**Exercise instructions**
First find the line with "cbn [blk_is_free blk_size" in the entries below, then set down exactly every line through the line with "(cur + (48 + sz) + (48 + sz2)) r2)", that line included.

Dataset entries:
Lemma page_call_ok im o s k F A :
  vm_ok im s -> pml4_table s = paddr k -> space s k F -> implements s k A -> op_ok o -> (3 <= size (free_set (vm_pmm s)))%nat ->
  exists s' N, page_call im o s = Ret ((page_spec o A).1, s') /\ changed s s' (F ∪ N) N /\ (size N <= 3)%nat /\
    space s' k (F ∪ N) /\ implements s' k (page_spec o A).2.
Proof.
  intros Hok Hroot Hsp Hi [Hva Hpa] Hsz. destruct o as [va pa flags|va|va]; cbn [page_call page_spec op_addr fst snd] in *.
  - destruct (map_page_ok im s k F va pa flags) as (s' & N & E & [C Hs Hsp' Hp]); [done..|]. rewrite (M_bind_Ret _ _ _ _ _ E).
    exists s', N. split; [done|]. split; [done|]. split; [done|]. split; [done|]. intros va' Hva'. rewrite Hp by done.
    destruct (decide (va' / PAGE_SIZE = va / PAGE_SIZE)) as [->|Hne]; [by rewrite lookup_insert_eq|rewrite lookup_insert_ne by done; by apply Hi].
  - destruct (unmap_page_ok s k F va) as (s' & E & C & Hsp' & Hp); [apply Hok|done..|]. rewrite (M_bind_Ret _ _ _ _ _ E).
    exists s', ∅. rewrite (right_id_L ∅ (∪)), size_empty. split; [done|]. split; [done|]. split; [lia|]. split; [done|]. intros va' Hva'. rewrite Hp by done.
    destruct (decide (va' / PAGE_SIZE = va / PAGE_SIZE)) as [->|Hne]; [by rewrite lookup_delete_eq|rewrite lookup_delete_ne by done; by apply Hi].
  - rewrite (get_phys_addr_ok s k F va), Hi by done. exists s, ∅. rewrite (right_id_L ∅ (∪)), size_empty. split; [done|].
    split; [eapply changed_weaken; [apply changed_refl, Hok|apply empty_subseteq]|]. split; [lia|]. done.
Qed.
Lemma chain_length m p a segs e :
  Forall seg_ok segs -> chain m p a segs e -> (length segs <= size m)%nat.
Proof.
  intros Hok Hc. rewrite <- (headers_length a), <- size_dom.
  rewrite <- (size_list_to_set (C:=gset Z) (headers a segs)) by by apply headers_NoDup.
  apply subseteq_size. intros x Hx. apply elem_of_list_to_set in Hx.
  apply elem_of_dom. by eapply chain_headers.
Qed.

(** ** Freeing *)

(** What the two coalescing steps do to the segments around a freed one. *)
Definition merge_next (sz : Z) (r : list seg) : Z * list seg :=
  match r with
  | (sz2, true) :: r2 => (sz + BLOCK_HEADER + sz2, r2)
  | _ => (sz, r)
  end.

Definition merge_prev (l : list seg) (sz : Z) (r : list seg) : list seg :=
  match last l with
  | Some (sz1, true) => removelast l ++ (sz1 + BLOCK_HEADER + sz, true) :: r
  | _ => l ++ (sz, true) :: r
  end.

Lemma last_addr_snoc p a l s : last_addr p a (l ++ [s]) = a + span l.
Proof.
  revert p a. induction l as [|t l IH]; intros p a; cbn; [lia|]. rewrite IH. lia.
Qed.

Lemma coalesce_next_spec h base l sz r :
  0 < base -> base + span (l ++ (sz, true) :: r) < 2 ^ 64 ->
  chain (blocks h) 0 base (l ++ (sz, true) :: r) 0 -> Forall seg_ok (l ++ (sz, true) :: r) ->
  exists h', coalesce_next h (base + span l) = Ret h' /\ HEAP_HEAD h' = HEAP_HEAD h /\
    chain (blocks h') 0 base (l ++ ((merge_next sz r).1, true) :: (merge_next sz r).2) 0.
Proof.
  intros Hb Htop Hc Hok. pose proof Hc as Hc0. apply Forall_app in Hok as [Hl Hok].
  apply Forall_cons in Hok as [[Hs0 _] Hr]. pose proof (span_nonneg l Hl) as Hsl.
  rewrite span_app in Htop. cbn [span] in Htop. unfold seg_len, BLOCK_HEADER in Htop. cbn [fst] in Htop, Hs0.
  apply chain_cell in Hc as (Hcl & Hcur & Hcr). set (cur := base + span l) in *.
  unfold coalesce_next. rewrite (get_block_ok _ _ _ Hcur). step_ret. cbn [blk_next blk_size fst].
  destruct r as [|[sz2 f2] r2]; cbn [next_of]; [by exists h|].
  apply Forall_cons in Hr as [[Hs2 _] Hr2]. cbn [fst] in Hs2. pose proof (span_nonneg r2 Hr2) as Hsr.
  cbn [span] in Htop. destruct Hcr as [Hnxt Hcr]. revert Hnxt Hcr Hcur. unfold seg_len, BLOCK_HEADER.
  cbn [fst snd next_of]. unfold seg_len, BLOCK_HEADER in Htop. cbn [fst] in Htop. intros Hnxt Hcr Hcur.
  rewrite (proj2 (Z.eqb_neq _ 0)) by lia. rewrite (get_block_ok _ _ _ Hnxt). step_ret.
  cbn [blk_is_free blk_size blk_next]. destruct f2; [|by exists h].
  rewrite (with_block_ok _ _ _ _ Hcur). step_ret.
  erewrite with_block_ok by (cbn; apply lookup_insert_eq). step_ret. cbn [blocks HEAP_HEAD].
  rewrite insert_insert_eq. unfold BLOCK_HEADER.
  rewrite (wrap_small 64 (sz + 48 + sz2)) by lia. set (nb := set_next _ _).
  destruct (relink_prev (mkHeap (<[cur:=nb]> (blocks h)) (HEAP_HEAD h)) (cur + (48 + sz)) cur
              (cur + (48 + sz) + (48 + sz2)) r2) as (h2 & -> & Hc2 & Hh2 & Hb2); [lia|done| |].
  { eapply chain_ext; [done| |exact Hcr]. intros x H1 H2. cbn. rewrite lookup_insert_ne by lia. done. }
  exists h2. split; [done|]. split; [done|]. apply chain_cell. fold cur.
  cbn [merge_next fst snd]. unfold seg_len, BLOCK_HEADER. cbn [fst].
  replace (cur + (48 + (sz + 48 + sz2))) with (cur + (48 + sz) + (48 + sz2)) by lia.
  split; [|split; [|done]].
  - eapply chain_ext; [done| |exact Hcl]. intros x H1 H2. unfold BLOCK_HEADER in H2.
    rewrite Hb2 by lia. cbn. rewrite lookup_insert_ne by lia. done.
  - rewrite Hb2 by lia. cbn. by rewrite lookup_insert_eq.
Qed.
Lemma kmalloc_ok n s segs :
  heap_ready s segs -> 0 < n -> n + 15 < 2 ^ 64 ->
  exists p h, kmalloc n s = Ret (p, with_hm h (st_mem s) s) /\
    ((p = 0 /\ heap_ready (with_hm h (st_mem s) s) segs) \/
     (p <> 0 /\ exists segs' sz, n <= sz /\ heap_ready (with_hm h (st_mem s) s) segs' /\
        live heap_base segs' ≡ₚ (p, sz) :: live heap_base segs)).
Proof.
  intros [Hi Hm] H1 H2. destruct (kmalloc_cases _ Hbase (st_heap s) segs n Hi H1 H2) as (p & h' & Hk & Hc).
  unfold kmalloc. rewrite Hk. step_ret. exists p, h'. split; [done|].
  assert (forall segs', heap_inv heap_base h' segs' -> heap_ready (with_hm h' (st_mem s) s) segs') as Hr.
  { intros segs' Hi'. constructor; [by rewrite st_heap_with|by rewrite st_mem_with]. }
  destruct Hc as [(E & _ & Hi')|(E & segs' & sz & Hsz & Hi' & Hl)]; [left|right]; (split; [done|]); [by apply Hr|].
  exists segs', sz. split; [done|]. split; [by apply Hr|done].
Qed.

(** Freeing a block leaves the others. *)
Lemma kfree_ok_room s segs p sz rest :
  heap_ready s segs -> live heap_base segs ≡ₚ (p, sz) :: rest ->
  exists h segs', kfree p s = Ret (tt, with_hm h (st_mem s) s) /\
    heap_ready (with_hm h (st_mem s) s) segs' /\ live heap_base segs' ≡ₚ rest /\ forall n, has_room segs n -> has_room segs' n.
Proof.
  intros [Hi Hm] Hl.
  destruct (kfree_removes_room heap_base Hbase (st_heap s) segs p sz rest Hi Hl) as (h' & segs' & Hk & Hi' & Hl' & Hroom).
  unfold kfree. rewrite Hk. step_ret. exists h', segs'. split; [done|].
  split; [constructor; [by rewrite st_heap_with|by rewrite st_mem_with]|done].
Qed.

Lemma kfree_ok s segs p sz rest :
  heap_ready s segs -> live heap_base segs ≡ₚ (p, sz) :: rest ->
  exists h segs', kfree p s = Ret (tt, with_hm h (st_mem s) s) /\
    heap_ready (with_hm h (st_mem s) s) segs' /\ live heap_base segs' ≡ₚ rest.
Proof.
  intros Hr Hl. destruct (kfree_ok_room s segs p sz rest Hr Hl) as (h & segs' & H1 & H2 & H3 & _). by exists h, segs'.
Qed.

**Solution to the problem**
  cbn [blk_is_free blk_size blk_next]. destruct f2; [|by exists h].
  rewrite (with_block_ok _ _ _ _ Hcur). step_ret.
  erewrite with_block_ok by (cbn; apply lookup_insert_eq). step_ret. cbn [blocks HEAP_HEAD].
  rewrite insert_insert_eq. unfold BLOCK_HEADER.
  rewrite (wrap_small 64 (sz + 48 + sz2)) by lia. set (nb := set_next _ _).
  destruct (relink_prev (mkHeap (<[cur:=nb]> (blocks h)) (HEAP_HEAD h)) (cur + (48 + sz)) cur
              (cur + (48 + sz) + (48 + sz2)) r2) as (h2 & -> & Hc2 & Hh2 & Hb2); [lia|done| |].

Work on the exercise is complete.